I need the lines below from the one with "Definition _username_exists (username" down to the one with "(holds_group db) g p." reproduced exactly, both ends included, and nothing else.

======== Exercise materials

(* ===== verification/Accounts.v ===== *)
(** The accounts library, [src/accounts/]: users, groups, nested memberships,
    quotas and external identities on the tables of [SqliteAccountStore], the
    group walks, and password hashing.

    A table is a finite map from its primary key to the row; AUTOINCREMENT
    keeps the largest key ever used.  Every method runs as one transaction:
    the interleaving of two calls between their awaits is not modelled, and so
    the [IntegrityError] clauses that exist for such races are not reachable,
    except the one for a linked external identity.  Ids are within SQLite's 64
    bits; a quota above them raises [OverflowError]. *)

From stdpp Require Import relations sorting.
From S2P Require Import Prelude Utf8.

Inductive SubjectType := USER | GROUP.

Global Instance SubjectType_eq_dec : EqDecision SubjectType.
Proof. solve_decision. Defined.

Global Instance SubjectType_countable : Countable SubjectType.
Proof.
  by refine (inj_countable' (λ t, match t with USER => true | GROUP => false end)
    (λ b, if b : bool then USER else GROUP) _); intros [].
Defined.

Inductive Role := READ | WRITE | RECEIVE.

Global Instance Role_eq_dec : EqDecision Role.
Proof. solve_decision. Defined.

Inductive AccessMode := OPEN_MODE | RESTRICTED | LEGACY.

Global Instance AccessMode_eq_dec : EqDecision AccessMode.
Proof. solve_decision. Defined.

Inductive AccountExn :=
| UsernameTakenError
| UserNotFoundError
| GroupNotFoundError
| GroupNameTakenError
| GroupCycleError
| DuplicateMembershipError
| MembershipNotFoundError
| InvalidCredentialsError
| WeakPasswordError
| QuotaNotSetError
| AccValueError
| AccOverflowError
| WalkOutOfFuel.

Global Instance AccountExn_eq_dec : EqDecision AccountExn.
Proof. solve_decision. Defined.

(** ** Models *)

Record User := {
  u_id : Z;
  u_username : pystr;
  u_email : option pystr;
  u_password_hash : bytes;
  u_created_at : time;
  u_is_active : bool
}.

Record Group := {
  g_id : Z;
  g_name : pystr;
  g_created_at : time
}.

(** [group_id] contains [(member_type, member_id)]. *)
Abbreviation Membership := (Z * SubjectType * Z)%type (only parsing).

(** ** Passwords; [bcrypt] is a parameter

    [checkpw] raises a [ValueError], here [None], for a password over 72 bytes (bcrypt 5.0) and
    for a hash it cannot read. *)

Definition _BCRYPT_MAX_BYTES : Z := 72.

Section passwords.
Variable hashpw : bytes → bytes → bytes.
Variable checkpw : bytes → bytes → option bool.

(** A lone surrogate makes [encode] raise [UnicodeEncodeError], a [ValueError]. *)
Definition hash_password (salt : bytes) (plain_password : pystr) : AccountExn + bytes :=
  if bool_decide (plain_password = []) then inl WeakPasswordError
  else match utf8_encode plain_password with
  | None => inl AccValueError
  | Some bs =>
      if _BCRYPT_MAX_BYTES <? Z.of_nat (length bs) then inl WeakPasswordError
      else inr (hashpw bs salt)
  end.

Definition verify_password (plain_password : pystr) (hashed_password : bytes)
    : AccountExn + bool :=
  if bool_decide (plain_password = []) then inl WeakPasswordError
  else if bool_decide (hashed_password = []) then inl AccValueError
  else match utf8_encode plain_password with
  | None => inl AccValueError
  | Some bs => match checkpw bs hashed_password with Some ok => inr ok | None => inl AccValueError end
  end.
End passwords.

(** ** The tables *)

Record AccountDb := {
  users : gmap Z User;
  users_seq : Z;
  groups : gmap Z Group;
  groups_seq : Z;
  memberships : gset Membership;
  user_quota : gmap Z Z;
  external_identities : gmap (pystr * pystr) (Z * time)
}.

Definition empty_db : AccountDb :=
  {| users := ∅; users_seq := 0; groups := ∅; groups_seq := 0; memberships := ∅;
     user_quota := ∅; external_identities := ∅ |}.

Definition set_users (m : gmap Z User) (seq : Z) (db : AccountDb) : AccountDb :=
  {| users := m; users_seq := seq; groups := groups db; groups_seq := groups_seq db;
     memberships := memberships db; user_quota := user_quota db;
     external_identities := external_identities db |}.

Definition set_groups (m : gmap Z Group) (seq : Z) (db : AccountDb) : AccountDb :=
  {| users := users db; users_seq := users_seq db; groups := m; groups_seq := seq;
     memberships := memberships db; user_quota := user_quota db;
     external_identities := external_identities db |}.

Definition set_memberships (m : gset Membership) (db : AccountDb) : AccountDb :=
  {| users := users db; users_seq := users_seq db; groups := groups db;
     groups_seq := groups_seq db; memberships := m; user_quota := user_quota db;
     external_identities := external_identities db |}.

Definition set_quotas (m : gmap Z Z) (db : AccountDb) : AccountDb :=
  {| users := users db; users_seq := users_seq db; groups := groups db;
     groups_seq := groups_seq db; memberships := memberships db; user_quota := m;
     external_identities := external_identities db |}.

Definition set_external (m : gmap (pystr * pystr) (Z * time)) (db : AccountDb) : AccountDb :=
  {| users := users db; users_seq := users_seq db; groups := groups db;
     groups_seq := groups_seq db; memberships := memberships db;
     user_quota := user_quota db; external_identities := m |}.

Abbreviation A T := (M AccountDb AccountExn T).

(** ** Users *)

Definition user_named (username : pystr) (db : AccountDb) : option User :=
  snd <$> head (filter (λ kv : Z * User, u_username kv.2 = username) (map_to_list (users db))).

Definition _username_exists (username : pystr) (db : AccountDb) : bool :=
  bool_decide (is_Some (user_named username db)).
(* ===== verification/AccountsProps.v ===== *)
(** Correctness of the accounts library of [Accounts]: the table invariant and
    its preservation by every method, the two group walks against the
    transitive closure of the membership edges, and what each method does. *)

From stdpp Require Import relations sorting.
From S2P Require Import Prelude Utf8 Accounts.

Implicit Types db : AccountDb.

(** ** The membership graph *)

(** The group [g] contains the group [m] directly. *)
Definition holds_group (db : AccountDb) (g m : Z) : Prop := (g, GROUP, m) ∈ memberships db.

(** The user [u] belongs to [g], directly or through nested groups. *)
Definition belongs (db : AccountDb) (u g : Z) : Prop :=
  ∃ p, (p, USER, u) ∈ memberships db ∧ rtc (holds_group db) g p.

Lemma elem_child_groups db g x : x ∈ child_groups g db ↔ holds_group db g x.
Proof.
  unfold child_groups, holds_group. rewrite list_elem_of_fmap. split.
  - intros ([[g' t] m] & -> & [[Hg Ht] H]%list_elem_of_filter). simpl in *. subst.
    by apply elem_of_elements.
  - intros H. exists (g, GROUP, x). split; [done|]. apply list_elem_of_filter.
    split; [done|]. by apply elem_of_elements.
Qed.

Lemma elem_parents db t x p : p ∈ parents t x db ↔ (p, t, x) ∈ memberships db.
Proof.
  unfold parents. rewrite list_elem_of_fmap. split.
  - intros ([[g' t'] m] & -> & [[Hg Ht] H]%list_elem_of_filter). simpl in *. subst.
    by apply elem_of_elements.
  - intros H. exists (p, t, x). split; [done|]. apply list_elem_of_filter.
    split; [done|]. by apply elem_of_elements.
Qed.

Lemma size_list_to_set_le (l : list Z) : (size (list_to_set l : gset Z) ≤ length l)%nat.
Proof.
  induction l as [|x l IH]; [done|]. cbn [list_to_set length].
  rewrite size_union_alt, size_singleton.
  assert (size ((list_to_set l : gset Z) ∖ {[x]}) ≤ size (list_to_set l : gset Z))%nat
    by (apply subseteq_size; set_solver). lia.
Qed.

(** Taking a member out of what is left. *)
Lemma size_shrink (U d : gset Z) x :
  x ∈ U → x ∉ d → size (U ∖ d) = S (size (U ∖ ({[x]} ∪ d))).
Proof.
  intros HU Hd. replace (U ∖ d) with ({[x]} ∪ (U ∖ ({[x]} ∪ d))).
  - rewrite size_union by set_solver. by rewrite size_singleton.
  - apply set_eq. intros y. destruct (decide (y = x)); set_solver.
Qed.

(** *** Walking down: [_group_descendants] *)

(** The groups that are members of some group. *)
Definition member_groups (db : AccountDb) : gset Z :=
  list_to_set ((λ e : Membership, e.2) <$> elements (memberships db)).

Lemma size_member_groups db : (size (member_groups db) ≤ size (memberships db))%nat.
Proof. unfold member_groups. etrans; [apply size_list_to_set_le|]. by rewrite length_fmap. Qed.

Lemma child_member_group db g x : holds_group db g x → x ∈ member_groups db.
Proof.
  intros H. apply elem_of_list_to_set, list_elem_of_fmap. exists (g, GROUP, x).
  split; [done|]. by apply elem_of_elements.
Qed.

================
======== Exercise materials

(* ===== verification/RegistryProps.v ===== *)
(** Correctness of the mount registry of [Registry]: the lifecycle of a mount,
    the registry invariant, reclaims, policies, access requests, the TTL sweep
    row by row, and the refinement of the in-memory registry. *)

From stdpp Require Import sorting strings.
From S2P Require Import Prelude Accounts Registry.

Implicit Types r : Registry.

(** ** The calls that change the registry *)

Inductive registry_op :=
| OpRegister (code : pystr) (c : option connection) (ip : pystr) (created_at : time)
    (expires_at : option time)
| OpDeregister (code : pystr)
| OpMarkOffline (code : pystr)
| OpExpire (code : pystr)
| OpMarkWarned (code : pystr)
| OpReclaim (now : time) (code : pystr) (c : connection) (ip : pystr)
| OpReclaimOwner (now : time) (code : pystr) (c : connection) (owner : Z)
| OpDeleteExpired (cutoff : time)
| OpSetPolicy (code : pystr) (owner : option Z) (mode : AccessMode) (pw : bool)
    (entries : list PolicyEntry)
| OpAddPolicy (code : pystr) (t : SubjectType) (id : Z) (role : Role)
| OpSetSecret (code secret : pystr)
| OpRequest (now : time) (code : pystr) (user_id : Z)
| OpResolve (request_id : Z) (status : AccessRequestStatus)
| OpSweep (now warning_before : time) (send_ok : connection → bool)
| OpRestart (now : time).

================

Solved exercise
Definition _username_exists (username : pystr) (db : AccountDb) : bool :=
  bool_decide (is_Some (user_named username db)).
(* ===== verification/AccountsProps.v ===== *)
(** Correctness of the accounts library of [Accounts]: the table invariant and
    its preservation by every method, the two group walks against the
    transitive closure of the membership edges, and what each method does. *)

From stdpp Require Import relations sorting.
From S2P Require Import Prelude Utf8 Accounts.

Implicit Types db : AccountDb.

(** ** The membership graph *)

(** The group [g] contains the group [m] directly. *)
Definition holds_group (db : AccountDb) (g m : Z) : Prop := (g, GROUP, m) ∈ memberships db.

(** The user [u] belongs to [g], directly or through nested groups. *)
Definition belongs (db : AccountDb) (u g : Z) : Prop :=
  ∃ p, (p, USER, u) ∈ memberships db ∧ rtc (holds_group db) g p.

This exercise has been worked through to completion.